Lire aussi La piste d’une hausse des franchises médicales, un scénario politique inflammable
Si le dossier des franchises est aussi sensible, c’est qu’il touche au reste à charge des assurés, en premier lieu celui des plus malades – ceux qui ont le plus recours au système de soin. Les patients en affection longue durée, bien que pris en charge à 100 % par l’Assurance-maladie, n’en sont pas exonérés : seules certaines catégories le sont (comme les mineurs, les bénéficiaires de la complémentaire santé solidaire ou de l’aide médicale d’Etat). Réunis jeudi, les membres du conseil de la CNAM opposés à cette hausse ont brandi cet exemple symbolique : la boîte de Doliprane, dont le prix avoisine 2 euros, ne sera-t-elle dès lors plus remboursée ?
Pour défendre cette mesure, la ministre du travail et de la santé, Catherine Vautrin, a pointé la « responsabilisation » des patients, en appelant à ce que ces sommes, aujourd’hui prélevées par l’Assurance-maladie a posteriori, soient demandées directement au « comptoir » de la pharmacie, quand il s’agit de traitements prescrits par un médecin.

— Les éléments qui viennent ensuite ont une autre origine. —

Lemma findOne_lookup (link : string) (ps : list ProposalDoc) :
  forall (k i : nat) (p : ProposalDoc),
    findOne link k ps = Some (i, p) ->
    exists pos, i = (k + pos)%nat /\ ps !! pos = Some p /\ shareableLink p = link.
Proof.
  induction ps as [|x ps IH]; intros k i p; simpl; [done|].
  destruct (String.eqb_spec (shareableLink x) link) as [Hl|Hl].
  - intros [= <- <-]. exists 0%nat. split; [lia|]. by split.
  - intros Hf. destruct (IH _ _ _ Hf) as (pos & -> & Hp & Hlink).
    exists (S pos). split; [lia|]. by split.
Qed.

(** X14.  A visit touches the visited proposal and nothing else.  An unknown
    link gives the not-found page and leaves the world as it is: no lookup
    is made for it.  A known link sends the one lookup of the visitor's
    address; the accounts, templates and design libraries stay, the
    proposals stay as many, every other proposal is as before, and the
    visited one keeps its name, page, link and owner. *)
Theorem visit_frame (geo : geo_reply) (now : N) (v : Visit) (w : World) :
  let w' := snd (getServerSideProps geo now v w) in
  (findOne (param_shareableLink v) 0 (proposals w) = None ->
   getServerSideProps geo now v w = (NotFound, w))
  /\ (forall i p,
        findOne (param_shareableLink v) 0 (proposals w) = Some (i, p) ->
        users w' = users w
        /\ systemPrompts w' = systemPrompts w
        /\ designLibraries w' = designLibraries w
        /\ outbound w' = outbound w ++ [lookup_request (visitor_ip v)]
        /\ length (proposals w') = length (proposals w)
        /\ (forall j, j <> i -> proposals w' !! j = proposals w !! j)
        /\ exists p',
            proposals w' !! i = Some p'
            /\ proposalName p' = proposalName p /\ html p' = html p
            /\ shareableLink p' = shareableLink p /\ owner p' = owner p).
Proof.
  intros w'. split.
  - intros Hf. unfold getServerSideProps. by rewrite Hf.
  - intros i p Hf. subst w'. unfold getServerSideProps. rewrite Hf. simpl.
    destruct (findOne_lookup _ _ _ _ _ Hf) as (pos & Hi & Hp & _). simpl in Hi. subst pos.
    do 4 (split; [done|]). split; [by rewrite length_insert|].
    split; [intros j Hj; by rewrite list_lookup_insert_ne|].
    exists (track (visitor_ip v) (resolve_location geo) now p). split; [|by repeat split].
    apply list_lookup_insert_eq. by eapply lookup_lt_Some.
Qed.

(** X15.  When the counter of every stored proposal agrees with the number of
    its rows, it still does after a visit, whatever the visit. *)
Theorem visits_keep_count (geo : geo_reply) (now : N) (v : Visit) (w : World) :
  Forall counted (proposals w) ->
  Forall counted (proposals (snd (getServerSideProps geo now v w))).
Proof.
  intros Hall. unfold getServerSideProps.
  destruct (findOne (param_shareableLink v) 0 (proposals w)) as [[i p]|] eqn:Hf; [|done].
  simpl. destruct (findOne_lookup _ _ _ _ _ Hf) as (pos & Hi & Hp & _).
  simpl in Hi. subst pos.
  apply Forall_insert; [done|].
  assert (Hc : counted p) by (eapply Forall_lookup_1; eauto).
  unfold counted in *. simpl. rewrite length_app. simpl. lia.
Qed.

Lemma replace_all_absent (pat repl : string) (s : string) :
  forall seen, JS.occurrences pat s = 0%nat -> JS.replace_all_from pat repl seen 0 s = s.
Proof.
  induction s as [|c s IH]; intros seen; [done|].
  cbn [JS.occurrences JS.replace_all_from].
  destruct (String.prefix pat (String c s)); [done|].
  simpl. intros Ho. by rewrite IH.
Qed.

(** X16.  A page that does not mention [localhost:3000] is served as it was
    stored, under the stored name, whatever the [Host] header says. *)
Theorem page_without_marker_served_as_stored (geo : geo_reply) (now : N) (v : Visit)
  (w : World) (i : nat) (p : ProposalDoc) :
  findOne (param_shareableLink v) 0 (proposals w) = Some (i, p) ->
  JS.occurrences "localhost:3000" (html p) = 0%nat ->
  fst (getServerSideProps geo now v w) = Props (proposalName p) (html p).
Proof.
  intros Hf Ho. unfold getServerSideProps. rewrite Hf. simpl.
  unfold JS.replace_all. by rewrite replace_all_absent.
Qed.

End SharedPage.

(** ** The proposals route *)

Section ProposalsRoute.
Import Store Http ProposalsApi Routes.
Context {H : Host}.
Variable document : ProposalDoc -> JS.json.

(** X17.  Reading proposals through the route is open and leaves no trace: a
    [GET] is answered the same with or without a session, it never changes
    the world - a proposal read this way gets no view - and without a
    single link in the query it lists every stored proposal. *)
Theorem proposals_get_open (random : Buffer.buffer) (req : Request) (w : World) :
  method req = "GET" ->
  snd (handler document random req w) = w
  /\ (forall who' name' html',
        handler document random
          (mkRequest "GET" who' name' html' (query_shareableLink req)) w
        = handler document random req w)
  /\ (forall link,
        query_shareableLink req = One link ->
        fst (handler document random req w)
        = match ProposalPage.findOne link 0 (proposals w) with
          | Some (_, p) => Json 200 (document p)
          | None => Json 404 (message "Proposal not found")
          end)
  /\ ((forall link, query_shareableLink req <> One link) ->
      fst (handler document random req w)
      = Json 200 (JS.JArr (List.map document (proposals w)))).
Proof.
  intros Hm. unfold handler. rewrite Hm. simpl. repeat split.
  - repeat case_match; done.
  - intros link ->. by repeat case_match.
  - intros Hq. destruct (query_shareableLink req) as [|link|ls]; try done.
    by destruct (Hq link).
Qed.




End ProposalsRoute.

(** ** Managing templates and design libraries *)

Section Templates.
Import Store Http SystemPrompts.
Context {H : Host}.
Variable document : SystemPromptDoc -> JS.json.

(** What an accepted [PUT] did. *)
Lemma handler_put_ok (req : PutRequest) (w : World) :
  status_of (fst (handler_put document req w)) = 200%N ->
  exists id key u sp,
    JS.truthy_of (body_id req) = Some id
    /\ castObjectId id = Some key
    /\ cast_update req = Return u
    /\ systemPrompts w !! key = Some sp
    /\ handler_put document req w
       = (Json 200 (document (apply_update u sp)),
          mkWorld (users w) (<[key := apply_update u sp]> (systemPrompts w))
            (designLibraries w) (proposals w) (outbound w)).
Proof.
  unfold handler_put, findByIdAndUpdate, obind.
  intros Hs. repeat case_match; simplify_eq; try done.
  all: eexists _, _, _, _; repeat split; eauto.
Qed.

(** X19.  Switching a template off takes it out of use: after a [PUT] with
    [isActive: false] that was answered 200, resolving a prompt with that
    template throws [System prompt not found or inactive], for every text;
    the [PUT] changed nothing but the templates, and no other template. *)
Theorem deactivated_template_unusable (req : PutRequest) (w : World) (id : JS.json)
  (text : string) :
  status_of (fst (handler_put document req w)) = 200%N ->
  body_id req = Some id ->
  body_isActive req = Some (JS.JBool false) ->
  let w' := snd (handler_put document req w) in
  TextToJson.resolve_prompt w' text (Some id)
  = Throw "System prompt not found or inactive"
  /\ users w' = users w /\ designLibraries w' = designLibraries w
  /\ proposals w' = proposals w /\ outbound w' = outbound w
  /\ (forall key', castObjectId id <> Some key' ->
        systemPrompts w' !! key' = systemPrompts w !! key').
Proof.
  intros Hs Hid Hact w'.
  destruct (handler_put_ok req w Hs) as (id' & key & u & sp & Hi & Hc & Hu & Hsp & Hput).
  subst w'. rewrite Hput. simpl.
  assert (id' = id /\ JS.truthy id = true) as [-> Ht].
  { rewrite Hid in Hi. simpl in Hi. destruct (JS.truthy id); by simplify_eq. }
  assert (Hflag : set_isActive u = Some false).
  { unfold cast_update, obind in Hu. repeat case_match; simplify_eq.
    simpl. by rewrite Hact. }
  split.
  - unfold TextToJson.resolve_prompt. rewrite Ht, Hc. simpl.
    rewrite lookup_insert_eq. simpl. by rewrite Hflag.
  - do 4 (split; [done|]). intros key' Hk. rewrite lookup_insert_ne; [done|].
    intros ->. by destruct Hk.
Qed.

Au-delà de la question des franchises, l’incertitude touche à l’ensemble des mesures budgétaires en matière de santé évoquées ces dernières semaines par l’exécutif, alors que l’examen du projet de loi de financement de la Sécurité sociale, qui se tient d’ordinaire à l’automne, pourrait être reporté. François Bayrou a promis un régime sévère au secteur, avec 5,5 milliards d’euros d’économies en vue.